◆ **What is required**: For the entries below, repeat exactly each line starting with the one that contains "(dup : option Duplex)" and going on through the one that contains "mut dup w).1", and no others.

[Dataset excerpts]
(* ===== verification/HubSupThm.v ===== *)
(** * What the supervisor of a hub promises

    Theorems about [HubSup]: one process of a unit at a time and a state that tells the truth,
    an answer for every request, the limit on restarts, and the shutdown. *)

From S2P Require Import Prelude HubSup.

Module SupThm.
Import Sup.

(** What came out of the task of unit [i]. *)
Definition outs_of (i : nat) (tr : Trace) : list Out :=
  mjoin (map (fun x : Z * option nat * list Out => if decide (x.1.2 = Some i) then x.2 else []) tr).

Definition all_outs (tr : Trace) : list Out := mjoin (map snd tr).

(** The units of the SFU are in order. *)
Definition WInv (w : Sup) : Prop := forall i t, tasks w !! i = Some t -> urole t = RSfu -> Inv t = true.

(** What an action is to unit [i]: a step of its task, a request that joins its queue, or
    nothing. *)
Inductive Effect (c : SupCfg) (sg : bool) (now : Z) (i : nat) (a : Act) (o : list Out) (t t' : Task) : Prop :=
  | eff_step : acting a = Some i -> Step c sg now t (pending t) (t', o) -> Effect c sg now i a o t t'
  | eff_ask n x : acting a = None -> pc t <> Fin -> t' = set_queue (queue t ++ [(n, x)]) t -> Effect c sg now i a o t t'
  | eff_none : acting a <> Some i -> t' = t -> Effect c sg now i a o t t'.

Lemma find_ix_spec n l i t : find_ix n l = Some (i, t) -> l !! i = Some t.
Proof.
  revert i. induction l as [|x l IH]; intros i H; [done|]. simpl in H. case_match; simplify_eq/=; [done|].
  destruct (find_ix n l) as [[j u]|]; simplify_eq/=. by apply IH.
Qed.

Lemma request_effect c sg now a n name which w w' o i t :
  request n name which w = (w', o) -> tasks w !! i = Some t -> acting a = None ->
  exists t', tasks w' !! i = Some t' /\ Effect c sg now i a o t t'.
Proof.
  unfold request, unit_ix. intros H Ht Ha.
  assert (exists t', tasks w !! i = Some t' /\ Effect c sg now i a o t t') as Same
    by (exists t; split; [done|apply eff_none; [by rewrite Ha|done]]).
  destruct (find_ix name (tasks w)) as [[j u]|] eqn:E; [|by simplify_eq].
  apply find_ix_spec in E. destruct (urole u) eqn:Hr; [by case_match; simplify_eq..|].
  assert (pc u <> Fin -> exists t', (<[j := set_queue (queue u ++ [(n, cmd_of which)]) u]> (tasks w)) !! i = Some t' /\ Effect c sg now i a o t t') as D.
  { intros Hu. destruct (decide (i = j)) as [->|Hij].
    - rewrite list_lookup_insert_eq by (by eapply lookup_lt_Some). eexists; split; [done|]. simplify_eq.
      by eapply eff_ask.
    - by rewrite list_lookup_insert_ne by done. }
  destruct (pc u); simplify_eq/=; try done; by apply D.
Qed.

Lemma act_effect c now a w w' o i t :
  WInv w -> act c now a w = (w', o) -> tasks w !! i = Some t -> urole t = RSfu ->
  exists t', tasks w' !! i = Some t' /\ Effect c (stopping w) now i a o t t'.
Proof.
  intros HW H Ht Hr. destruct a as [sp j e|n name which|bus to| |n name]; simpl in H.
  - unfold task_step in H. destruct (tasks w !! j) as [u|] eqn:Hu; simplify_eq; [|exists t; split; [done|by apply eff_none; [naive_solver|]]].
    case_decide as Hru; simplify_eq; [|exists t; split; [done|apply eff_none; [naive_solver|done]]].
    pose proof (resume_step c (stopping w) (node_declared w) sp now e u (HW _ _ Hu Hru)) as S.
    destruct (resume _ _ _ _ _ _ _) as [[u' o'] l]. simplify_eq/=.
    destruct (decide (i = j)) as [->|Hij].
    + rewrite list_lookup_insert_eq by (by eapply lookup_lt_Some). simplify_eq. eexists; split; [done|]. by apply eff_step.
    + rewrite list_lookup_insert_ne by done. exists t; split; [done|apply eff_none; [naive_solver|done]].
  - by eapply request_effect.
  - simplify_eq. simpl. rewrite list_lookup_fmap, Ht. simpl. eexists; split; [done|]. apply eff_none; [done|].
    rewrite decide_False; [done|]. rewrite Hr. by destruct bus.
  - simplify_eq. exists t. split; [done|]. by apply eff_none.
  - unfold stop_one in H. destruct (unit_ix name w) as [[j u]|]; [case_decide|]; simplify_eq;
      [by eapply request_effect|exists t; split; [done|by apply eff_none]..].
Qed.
---
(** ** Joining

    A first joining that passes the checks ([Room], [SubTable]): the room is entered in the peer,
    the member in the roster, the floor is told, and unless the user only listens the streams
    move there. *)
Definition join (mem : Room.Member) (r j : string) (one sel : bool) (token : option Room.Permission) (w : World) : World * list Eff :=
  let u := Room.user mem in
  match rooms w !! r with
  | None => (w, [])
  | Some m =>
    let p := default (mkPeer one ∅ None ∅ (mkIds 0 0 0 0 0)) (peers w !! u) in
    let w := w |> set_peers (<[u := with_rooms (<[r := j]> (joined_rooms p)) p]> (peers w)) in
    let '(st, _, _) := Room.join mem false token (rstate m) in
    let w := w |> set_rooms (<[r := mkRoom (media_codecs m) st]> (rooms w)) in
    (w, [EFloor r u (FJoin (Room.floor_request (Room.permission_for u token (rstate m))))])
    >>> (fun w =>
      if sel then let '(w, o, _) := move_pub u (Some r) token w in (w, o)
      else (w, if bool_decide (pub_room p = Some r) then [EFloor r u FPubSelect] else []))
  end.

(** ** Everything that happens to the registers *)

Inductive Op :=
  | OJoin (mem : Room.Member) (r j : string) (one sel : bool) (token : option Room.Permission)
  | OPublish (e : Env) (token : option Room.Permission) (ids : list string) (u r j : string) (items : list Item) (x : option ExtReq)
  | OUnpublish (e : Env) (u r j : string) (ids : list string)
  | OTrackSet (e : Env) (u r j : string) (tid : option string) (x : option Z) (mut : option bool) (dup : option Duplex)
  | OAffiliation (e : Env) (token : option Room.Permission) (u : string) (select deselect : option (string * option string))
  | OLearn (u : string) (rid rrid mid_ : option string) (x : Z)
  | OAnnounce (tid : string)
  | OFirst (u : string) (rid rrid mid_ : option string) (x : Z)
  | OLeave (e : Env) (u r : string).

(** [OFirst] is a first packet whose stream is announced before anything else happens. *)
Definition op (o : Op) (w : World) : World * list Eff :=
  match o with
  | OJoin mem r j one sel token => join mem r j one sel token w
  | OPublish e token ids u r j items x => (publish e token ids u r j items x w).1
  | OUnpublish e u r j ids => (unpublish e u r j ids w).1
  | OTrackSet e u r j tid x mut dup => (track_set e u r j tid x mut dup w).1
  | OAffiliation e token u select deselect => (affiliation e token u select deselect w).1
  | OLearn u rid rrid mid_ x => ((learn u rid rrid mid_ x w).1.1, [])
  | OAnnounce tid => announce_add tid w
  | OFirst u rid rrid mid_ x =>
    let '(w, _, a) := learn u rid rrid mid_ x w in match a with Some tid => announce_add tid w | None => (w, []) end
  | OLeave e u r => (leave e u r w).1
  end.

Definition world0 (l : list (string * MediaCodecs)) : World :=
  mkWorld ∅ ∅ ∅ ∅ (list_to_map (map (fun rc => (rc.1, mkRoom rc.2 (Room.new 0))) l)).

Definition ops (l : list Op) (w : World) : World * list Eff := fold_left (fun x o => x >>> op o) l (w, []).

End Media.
* * *
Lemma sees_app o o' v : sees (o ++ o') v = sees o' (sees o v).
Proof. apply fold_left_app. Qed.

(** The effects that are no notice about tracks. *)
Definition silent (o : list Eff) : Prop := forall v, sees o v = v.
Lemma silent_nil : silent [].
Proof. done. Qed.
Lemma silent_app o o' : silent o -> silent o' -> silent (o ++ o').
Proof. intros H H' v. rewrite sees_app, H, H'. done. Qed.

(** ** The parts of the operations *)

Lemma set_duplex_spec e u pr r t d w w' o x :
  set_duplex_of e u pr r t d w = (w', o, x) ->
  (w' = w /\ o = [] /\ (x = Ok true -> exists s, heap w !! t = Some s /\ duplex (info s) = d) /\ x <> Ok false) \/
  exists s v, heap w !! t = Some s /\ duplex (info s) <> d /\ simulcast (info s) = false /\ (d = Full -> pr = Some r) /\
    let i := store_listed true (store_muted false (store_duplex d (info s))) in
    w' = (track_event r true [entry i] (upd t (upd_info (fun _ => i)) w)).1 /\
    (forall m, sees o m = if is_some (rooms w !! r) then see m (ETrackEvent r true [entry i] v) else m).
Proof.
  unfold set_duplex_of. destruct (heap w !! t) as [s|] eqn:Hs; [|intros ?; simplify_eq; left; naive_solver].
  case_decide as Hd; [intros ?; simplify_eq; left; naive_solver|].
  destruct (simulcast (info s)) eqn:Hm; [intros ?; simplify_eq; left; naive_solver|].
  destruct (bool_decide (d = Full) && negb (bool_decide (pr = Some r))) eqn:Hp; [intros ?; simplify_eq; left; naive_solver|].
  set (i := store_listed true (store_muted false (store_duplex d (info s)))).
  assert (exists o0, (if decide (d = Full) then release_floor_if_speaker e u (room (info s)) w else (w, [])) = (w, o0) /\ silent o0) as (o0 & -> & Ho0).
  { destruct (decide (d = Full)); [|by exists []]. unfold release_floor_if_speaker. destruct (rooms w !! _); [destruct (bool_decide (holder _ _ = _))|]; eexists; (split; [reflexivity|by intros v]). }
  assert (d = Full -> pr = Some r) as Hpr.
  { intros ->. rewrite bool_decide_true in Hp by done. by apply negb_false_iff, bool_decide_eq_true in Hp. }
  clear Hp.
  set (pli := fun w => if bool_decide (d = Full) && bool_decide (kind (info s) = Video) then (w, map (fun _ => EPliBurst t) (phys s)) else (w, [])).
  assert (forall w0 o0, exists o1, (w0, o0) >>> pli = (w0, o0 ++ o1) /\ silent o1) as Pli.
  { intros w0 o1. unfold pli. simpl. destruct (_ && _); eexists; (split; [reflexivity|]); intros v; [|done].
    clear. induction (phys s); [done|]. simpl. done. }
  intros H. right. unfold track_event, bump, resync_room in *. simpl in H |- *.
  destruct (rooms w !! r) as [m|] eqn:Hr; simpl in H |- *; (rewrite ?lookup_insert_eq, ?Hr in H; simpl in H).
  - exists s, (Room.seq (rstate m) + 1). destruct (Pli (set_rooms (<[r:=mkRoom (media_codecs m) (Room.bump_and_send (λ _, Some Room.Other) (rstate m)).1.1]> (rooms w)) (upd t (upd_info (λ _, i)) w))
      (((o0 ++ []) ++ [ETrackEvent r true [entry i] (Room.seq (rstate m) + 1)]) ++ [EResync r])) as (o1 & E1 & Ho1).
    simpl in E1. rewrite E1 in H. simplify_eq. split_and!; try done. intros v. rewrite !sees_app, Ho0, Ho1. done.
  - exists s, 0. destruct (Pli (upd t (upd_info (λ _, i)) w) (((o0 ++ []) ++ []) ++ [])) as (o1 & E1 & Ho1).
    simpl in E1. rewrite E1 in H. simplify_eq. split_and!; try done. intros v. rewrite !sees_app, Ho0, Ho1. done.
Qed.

◆ **Result of the exercise**:
  | OTrackSet (e : Env) (u r j : string) (tid : option string) (x : option Z) (mut : option bool) (dup : option Duplex)
  | OAffiliation (e : Env) (token : option Room.Permission) (u : string) (select deselect : option (string * option string))
  | OLearn (u : string) (rid rrid mid_ : option string) (x : Z)
  | OAnnounce (tid : string)
  | OFirst (u : string) (rid rrid mid_ : option string) (x : Z)
  | OLeave (e : Env) (u r : string).

(** [OFirst] is a first packet whose stream is announced before anything else happens. *)
Definition op (o : Op) (w : World) : World * list Eff :=
  match o with
  | OJoin mem r j one sel token => join mem r j one sel token w
  | OPublish e token ids u r j items x => (publish e token ids u r j items x w).1
  | OUnpublish e u r j ids => (unpublish e u r j ids w).1
  | OTrackSet e u r j tid x mut dup => (track_set e u r j tid x mut dup w).1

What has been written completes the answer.